The economy is not an excuse for becoming stagnant. Many businesses are growing today. Yes, today. Many of today's big and successful businesses were founded in tough times. Need names? Here you go: Microsoft, Apple, Adobe and Southwest Airlines.
I'm not saying ignore the economy and go about your business. Rather, I'm suggesting you take a look at your business in the following seven ways. These will help you grow your business and cash flow.
1. Do the lifelong value of your average customer math: This number gives you the most important that helps you decide -– among other things -– how much to spend on finding new customers. All companies, from GM and the corner lemonade stand to profit and non-for-profit must know this.
2. Grow your bottom line, exponentially: Single digit gross margins are a curse except for those selling millions of widgets like Proctor & Gamble or conducting millions of transactions like eBay. Your bottom line will grow exponentially when you do any of the following:
a. Spend more to acquire new customers (see item #1).
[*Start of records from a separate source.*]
(* ===== verification/Prelude.v ===== *)
(** * TidePool: a verification development

    TidePool pools the KV-cache blocks of LLM inference across nodes.  A client
    derives a [BlockKey] from a token prefix, finds the owning node on a hash
    ring and asks that node's [StorageNode], which keeps blocks in a DRAM tier
    and, when DRAM is full, demotes victims chosen by an eviction policy to an
    SSD tier on LevelDB.  A coordinator keeps the membership the ring is built
    from; a remote node is reached by an RPC connector that exchanges frames over a
    TCP connection.  This development models the keys, the on-disk and wire formats,
    the eviction policies, the tiers, the node-local index and the storage node that
    ties them together, and then the ring, the coordinator, the client connector,
    the TCP connection, the framing and the RPC connector; last, the factories and
    the benchmark that assembles a node through them.

    ** Conventions

    A call of the source is a computation [comp S A] over the state [S] of its
    object: a function of the state and of an allocator script to a result and a
    new state, or [Terminated] for [std::terminate()] and undefined behaviour.
    The script is an arbitrary list of booleans; each allocation the source
    guards with a [bad_alloc] handler consumes one and fails when it is [true],
    so a theorem quantified over scripts covers every pattern of allocation
    failures.  [wp m Q s] says that from [s], for every script, [m] ends with a
    result and a state that satisfy [Q] and does not reach [Terminated].
    [Status] and [Result] are the source's; a w-bit integer is a [Z] reduced by
    [wrap w] where the source can overflow; maps are [gmap].  Every public method
    of a stateful class holds the object's mutex for its whole body, so a call is
    one atomic step; the exception is [TcpConnection], whose [Shutdown] another
    thread may call at any time, which every load of its flag allows for.  In the
    RPC connector, whose methods catch what their callees throw, exceptions are
    values of a sum.

    ** Files

    - [Prelude]: machine integers, byte strings, decimal printing and parsing,
      the [comp] monad, [wp] and its tactics.
    - [Api]: [include/tidepool/api]: status, keys, blocks, locations, shard maps,
      buffers.
    - [BlockKeys]: [src/api/block_key.cpp]: [ToString], [FromString],
      [FromTokenPrefix].
    - [BlockCodec]: [src/api/block_codec.cpp]: the self-describing SSD record.
    - [WireCodec]: [src/protocol/wire_codec.cpp]: frames and payloads of the
      protocol.
    - [EvictionPolicy] (the interface as a class and its laws), [Lru], [Arc],
      [ArcGhosts], [CostAware]: [src/store/eviction].
    - [LocalIndex]: [src/store/index/local_index.cpp].
    - [Tier] (the interface as a class and its laws), [DramTier], [SsdTier],
      [AnyTier] (a node's choice between the two): [src/store/tier].  [SsdStub] is the
      SSD tier of a build without LevelDB, and a node on it.
    - [StorageNode]: [src/store/storage_node.cpp], generic in the tier and policy
      classes.  [NodeInv] states its invariant, [NodeRoom] verifies demotion and
      room making, [NodePut] and [NodeGet] the data path, [NodeOpen] the lifecycle
      and recovery, [NodeSpec] the abstract specification and the simulation,
      [NodeTheorems] the node's theorems and a concrete node, [NodeStats] what
      the counters count, [NodeFrames] what outlasts calls on one key, and
      [NodeFindings] two flaws.
    - [Factory]: [include/tidepool/store/factory.h] and the [Make...] functions; the
      three policies behind one pointer.
    - [Float64]: binary64 numbers, their rounding, order and decimal text.
    - [BenchOptions], [BenchStats], [BenchReport], [Bench]:
      [bench/tiered_cache_bench.cpp], its command line, its statistics, what it prints
      and its run; [BenchTheorems] verifies the run.
    - [HashRing]: [src/hashring/hash_ring.cpp], with [std::hash] as a parameter.
    - [Coordinator] (the interface as a class and its laws, and the single-node
      implementation): [src/coordinator].
    - [Transport], [RdmaTransport]: the transfer engine interface as a class, its two
      implementations and a pointer to either, [src/transport].
    - [Connector]: [src/client/connector.cpp], generic in the coordinator, the
      transport and the node's classes; [ConnectorTheorems] composes it with the
      real ones.
    - [Sockets]: the operating system as a class of calls on a world and the class
      [SocketLaws] of what the code relies on; [SimSockets] a scripted world that
      meets them.
    - [TcpConnection]: [src/transport/tcp/tcp_connection.cpp]; [TcpTheorems]
      verifies its reads, writes and waits, [TcpConnect] its construction,
      [TcpClaims] states the theorems.
    - [WireFraming]: [src/transport/tcp/wire_framing.cpp].
    - [TcpConnector]: [src/rpc/tcp_connector.cpp]; [RpcInv] states its invariant and
      verifies one exchange, [RpcErrors] says which errors arise on the client side,
      [RpcTheorems] verifies the calls and sequences of them.  [HealthyLink] states
      the assumptions of a working link and peer, [RpcLiveness] what the connector
      delivers then.
    - [VllmAdapter]: [integration/vllm], three placeholders.

    ** Theorems

    - The storage node ([NodeTheorems]) refines a map of blocks with an open flag
      ([NodeSpec.spec_step]) over all call sequences; its index, policy and tiers
      agree in every reachable state; a stored block can be read; demotion is
      atomic; making room terminates; opening rebuilds the index from the tiers,
      also in a new process; the hit and miss counters are exact.  They are proved from
      the class laws alone, which [DramTier], [SsdTier], [Lru], [Arc] and [CostAware]
      discharge.
    - The tiers: what is stored is read back, occupancy counters are exact, SSD
      records survive a restart for any LevelDB that meets [LevelDBLaws].
    - The policies: LRU refines a recency list; ARC's lists stay disjoint and
      bounded while the residents fit its budget, and its ghost lists do not when
      they do not fit.
    - The codecs: encoding and decoding are inverse, decoders accept exactly the
      valid inputs and never read out of bounds, size checks do not overflow.
    - The keys: printing and parsing are inverse; equal prefixes share keys and a
      changed token changes the key.
    - The ring: the owner of a key is the next live point clockwise; a node that
      joins or leaves moves only its own keys.  The coordinator is a function of its
      registration history.
    - The client connector: over any sequence of calls a pool member is the co-located
      node on the keys the ring gives it and refuses the rest, and with the real
      coordinator, ring and node a stored block is read back.
    - The TCP connection, for any operating system that meets [SocketLaws]: reads
      and writes return and move exactly what they report, a failure breaks the
      connection for good, connecting leaks no descriptor, deadlines do not
      overflow.  Frames cross a stream unchanged.
    - The RPC connector, for any peer: a connection that is kept has carried matched
      requests and responses only; what [Get] and [Put] return is what the peer
      answered to that very request, errors about the remote store included; request
      ids are fresh.  Over a healthy link a stored block is delivered.
    - The build without LevelDB: a node with an SSD tier refuses every call.
    - The benchmark: its options are exactly the well-formed ones, the counters it
      reports account for every read, its percentiles are the samples of nearest rank
      in spite of rounding, and its csv and json reports can be read back.
    - The flaws: under LRU, a block whose metadata contradicts its key and that was
      stored first makes every later store that needs room fail; an overwritten block
      returns after a restart; the option parser reads a negative number after white
      space; ARC's ghosts can grow without bound; a connector never notices that its
      ring is stale.

    ** Bounds

    Two kinds of loops are not structurally recursive; running out of fuel is
    [Terminated] for both, so every [wp] statement shows that the fuel suffices.
    The loop of [MakeDramRoomForLocked] gets one more than the number of DRAM
    blocks: each round removes a block.  The loops of [TcpConnection] get
    [Sockets.enough_fuel]: each round but the first looks at the clock before its
    deadline, at most [call_rate] calls fit in a tick and the clock has [2^63]
    ticks, and a [poll] that starts over used up one of finitely many signals.  On a
    healthy link ([HealthyLink.enough]) two rounds per byte and one more suffice.  The
    percentiles of the benchmark are verified for fewer than [2^44] samples, for
    which the rank computed in doubles is shown to be exact.

    ** Not modelled

    LevelDB (a parameter of [SsdTier]), [std::hash], the standard random
    distributions, the clock and the file system (parameters of [Bench]) and the
    operating system (a parameter of the TCP connection); allocation failures the
    source does not handle (they end the process); the mutexes themselves.  The RPC
    connector's handlers catch the failed allocation of an error message in a callee;
    it is raised where the status reaches the connector, not inside the callee, whose
    sockets are closed either way.  [printf] rounds decimals correctly, as the C
    library does in its default mode.
    The repository has no server side of the RPC protocol: the peer is arbitrary. *)

From Stdlib Require Export ZArith Lia String Ascii.
From stdpp Require Export base tactics list option gmap strings.
From coqutil Require Export Byte.
From coqutil Require Import Word.LittleEndianList.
b. Use creative incentives to hold on to your customers longer (never take them for granted!).
c. Up your gross margin.
3. Figure out which customers represent 80 percent of your sales: Ah, Pareto Principle in action. What have you done for your customers lately? Do you know what their specific interests are? Wedding anniversary? Childrens' birthdays? When was the last time you took them to a sports game? Or for a good meal?
4. Pretend you lost your one or two customers: Not just any one or two customers. Pick the ones that make up more than 60 percent of your revenue. Ack! The horror! But seriously, you need to know what you'd do if this should (and it CAN!) happen. Go into "Red Alert." Drop every other project not related to diversifying your customer base NOW. Remember: "Today's laurels are tomorrow's compost."
5. Use the Internet: You can't ignore it and you need it for your business, not just for connecting with friends and shopping. The Internet has changed the way buyers meet sellers. Figure out ways to supercharge the size of your marketplace. Learn to embrace change: take a class, hire smart people, become the first one of your colleagues to be out there taking advantage of social media.
6. Name one breath-taking project you are working on: What will it do for your company if you actually "Hit it out of the park"? How many hours did you "invest" in the project in the last week? What have you done about it today?
7. Regularly review your overheads with a very critical eye: See what you can outsource to others and transform it into a variable cost instead. Outsourcing isn't a bad word. It can be cheaper for your business to let someone who's an expert do the work. What might take you five hours a week could take the outsourcer only an hour. It could mean the difference to having more cash flow and focusing on steps to grow your business.
So what are you going to do? Ignore this or grow your business?